(** ** What the picker and the mouse leave alone *)






(** X18.  Confirming a pick.  With the picker armed for a marker of the
    collection and some element highlighted, a click on an element for
    which the synthesizer returns a selector stores that selector in the
    marker, moves the marker onto what the selector locates, and ends the
    picker.  The marker's key, delay, text and warning stay as they were
    — a warning is not cleared by picking — and the other markers are not
    touched. *)
Theorem pick_confirm (pg : Page) (w : World) (i : nat) (b : Ball.t)
    (e : Element) (sel : string) (hl : nat) :
  world_ok w ->
  steps w !! i = Some b ->
  pickingCallback w = Some (Ball.id b) ->
  highlighted w = Some hl ->
  generateSelector pg (Some e) = Normal sel ->
  exists w' b',
    onPickClick pg (Some e) w = (w', None)
    /\ Ball.locateToElement pg (set_selector sel b) = Normal b'
    /\ steps w' = <[i := b']> (steps w)
    /\ selector (Ball.config b') = Some sel
    /\ saved_fields b' = saved_fields b
    /\ Ball.isWarning b' = Ball.isWarning b
    /\ Ball.warningMessage b' = Ball.warningMessage b
    /\ isPickingElement w' = false
    /\ pickingCallback w' = None.
Proof.
  intros Hok Hi Hcb Hhl Hgen.
  pose proof (lookup_lt_Some _ _ _ Hi) as Hlt.
  destruct (locateToElement_returns pg (set_selector sel b)) as [b' Hloc].
  exists (endPicker (set_steps w (<[i := b']> (steps w)))), b'.
  assert (Hs1 : update_ball (Ball.id b) (set_selector sel) (steps w)
                = <[i := set_selector sel b]> (steps w))
    by (apply update_ball_insert; [apply Hok|exact Hi]).
  assert (Hfind : List.find (fun x => bool_decide (Ball.id x = Ball.id b))
                            (<[i := set_selector sel b]> (steps w))
                  = Some (set_selector sel b)).
  { destruct (List.find _ _) as [x|] eqn:Hf.
    - apply find_some in Hf as [Hin Hid]. apply bool_decide_eq_true in Hid.
      f_equal. apply (same_id_same_ball (<[i := set_selector sel b]> (steps w))).
      + rewrite list_fmap_insert. cbn [Ball.id set_selector].
        rewrite list_insert_id; [apply Hok|].
        rewrite list_lookup_fmap, Hi. reflexivity.
      + apply list_elem_of_In, Hin.
      + apply list_elem_of_lookup. exists i. apply list_lookup_insert_eq, Hlt.
      + exact Hid.
    - exfalso. pose proof (find_none _ _ Hf (set_selector sel b)) as Hn.
      cbn beta in Hn. rewrite bool_decide_eq_true_2 in Hn by reflexivity.
      assert (Hfalse : true = false); [|discriminate].
      apply Hn, list_elem_of_In, list_elem_of_lookup. exists i.
      apply list_lookup_insert_eq, Hlt. }
  destruct (locateToElement_keeps pg _ _ Hloc) as (Hid' & _ & Hc' & Hw' & Hty').
  assert (Hmsg : Ball.warningMessage b' = Ball.warningMessage b).
  { unfold Ball.locateToElement in Hloc.
    destruct (findElement pg _) as [[x|]|err]; cbn [cbind] in Hloc;
      [| |discriminate]; injection Hloc as <-; reflexivity. }
  split.
  - unfold onPickClick. rewrite Hhl, Hcb, Hgen.
    unfold runPickingCallback. cbn [steps set_steps]. rewrite Hs1, Hfind, Hloc.
    rewrite (update_ball_insert (<[i := set_selector sel b]> (steps w)) i
               (set_selector sel b)).
    + rewrite list_insert_insert_eq. reflexivity.
    + rewrite list_fmap_insert. cbn [Ball.id set_selector].
      rewrite list_insert_id; [apply Hok|].
      rewrite list_lookup_fmap, Hi. reflexivity.
    + apply list_lookup_insert_eq, Hlt.
  - split; [exact Hloc|]. split; [reflexivity|].
    split; [rewrite Hc'; reflexivity|].
    split; [unfold saved_fields; rewrite Hc', Hty'; reflexivity|].
    split; [exact Hw'|]. split; [exact Hmsg|]. split; reflexivity.
Qed.

Lemma pick_confirm_witness :
  exists b w w' b',
    addBall Demo.page READ empty_config initial_world = Normal (b, w)
    /\ onPickClick Demo.page (Some Demo.e_prompt)
         (onPickMove Demo.page (Some Demo.e_send) (startPicker (Ball.id b) w))
       = (w', None)
    /\ steps w' = [b']
    /\ selector (Ball.config b') = Some "#prompt-textarea".
Proof.
  destruct (addBall_world Demo.page READ empty_config initial_world)
    as (b & w & Ha & Hs & _).
  assert (Hok : world_ok w) by (eapply addBall_ok; [apply initial_world_ok|exact Ha]).
  assert (Hmv : onPickMove Demo.page (Some Demo.e_send) (startPicker (Ball.id b) w)
                = set_highlighted (startPicker (Ball.id b) w) (Some 2%nat))
    by reflexivity.
  destruct (pick_confirm Demo.page
              (set_highlighted (startPicker (Ball.id b) w) (Some 2%nat))
              0 b Demo.e_prompt "#prompt-textarea" 2)
    as (w' & b' & Hclick & _ & Hsteps & Hsel & _).
  - apply (world_ok_same_markers (startPicker (Ball.id b) w));
      [apply startPicker_ok, Hok|reflexivity..].
  - cbn. rewrite Hs. reflexivity.
  - reflexivity.
  - reflexivity.
  - reflexivity.
  - exists b, w, w', b'. split; [exact Ha|]. rewrite Hmv. split; [exact Hclick|].
    split; [|exact Hsel]. rewrite Hsteps. cbn. rewrite Hs. reflexivity.
Defined.

(** X19.  A pick the synthesizer rejects is not ended.  Start the picker
    for a marker, hover an element that has no id and no test id and whose
    classes give a tag+class candidate the selector engine rejects, and
    click it: the synthesizer raises, the click handler is aborted before
    it ends the picker, and the state is left exactly as it was before the
    click — the new overlay still attached, the picker still armed. *)
Theorem pick_aborted (pg : Page) (w : World) (ball : nat) (e : Element)
    (c err : string) :
  node e <> node (body pg) ->
  el_id e = EmptyString ->
  data_testid e = None ->
  className e = Some c ->
  includes c "wfe-" = false ->
  let classes :=
    take 2 (List.filter (fun k => negb (String.eqb k EmptyString)
                                  && negb (startsWith k "wfe-"))
                        (split_space c)) in
  classes <> [] ->
  querySelectorAll pg (toLowerCase (tagName e) +:+ "." +:+ String.concat "." classes)
  = Throw err ->
  let w1 := onPickMove pg (Some e) (startPicker ball w) in
  onPickClick pg (Some e) w1 = (w1, Some err)
  /\ handle pg (EvPickClick (Some e)) w1 = w1
  /\ overlays w1 = (overlays w ++ [fresh w])%list
  /\ isPickingElement w1 = true
  /\ pickingCallback w1 = Some ball.
Proof.
  intros Hbody Hid Htest Hclass Hinc classes Hne Hq w1.
  assert (Hc : c <> EmptyString).
  { intros ->. apply Hne. reflexivity. }
  pose proof (generateSelector_class_rejected pg e c err Hbody Hid Htest Hclass Hc
                Hne Hq) as Hgen.
  assert (Hw1 : w1 = set_highlighted (startPicker ball w) (Some (node e))).
  { unfold w1, onPickMove. rewrite Hclass, Hinc.
    rewrite bool_decide_eq_false_2 by exact Hbody. reflexivity. }
  assert (H : onPickClick pg (Some e) w1 = (w1, Some err)).
  { unfold onPickClick. rewrite Hw1. cbn [highlighted pickingCallback
      set_highlighted startPicker]. rewrite Hgen. reflexivity. }
  split; [exact H|]. split.
  - cbn [handle]. rewrite H. destruct (bool_decide _); reflexivity.
  - rewrite Hw1. split; [|split; reflexivity].
    apply (startPicker_adds_overlay ball w).
Qed.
━━━
What you should do
Filter the entries above and copy only the lines that hold "rejects".

Output
(** X19.  A pick the synthesizer rejects is not ended.  Start the picker
    classes give a tag+class candidate the selector engine rejects, and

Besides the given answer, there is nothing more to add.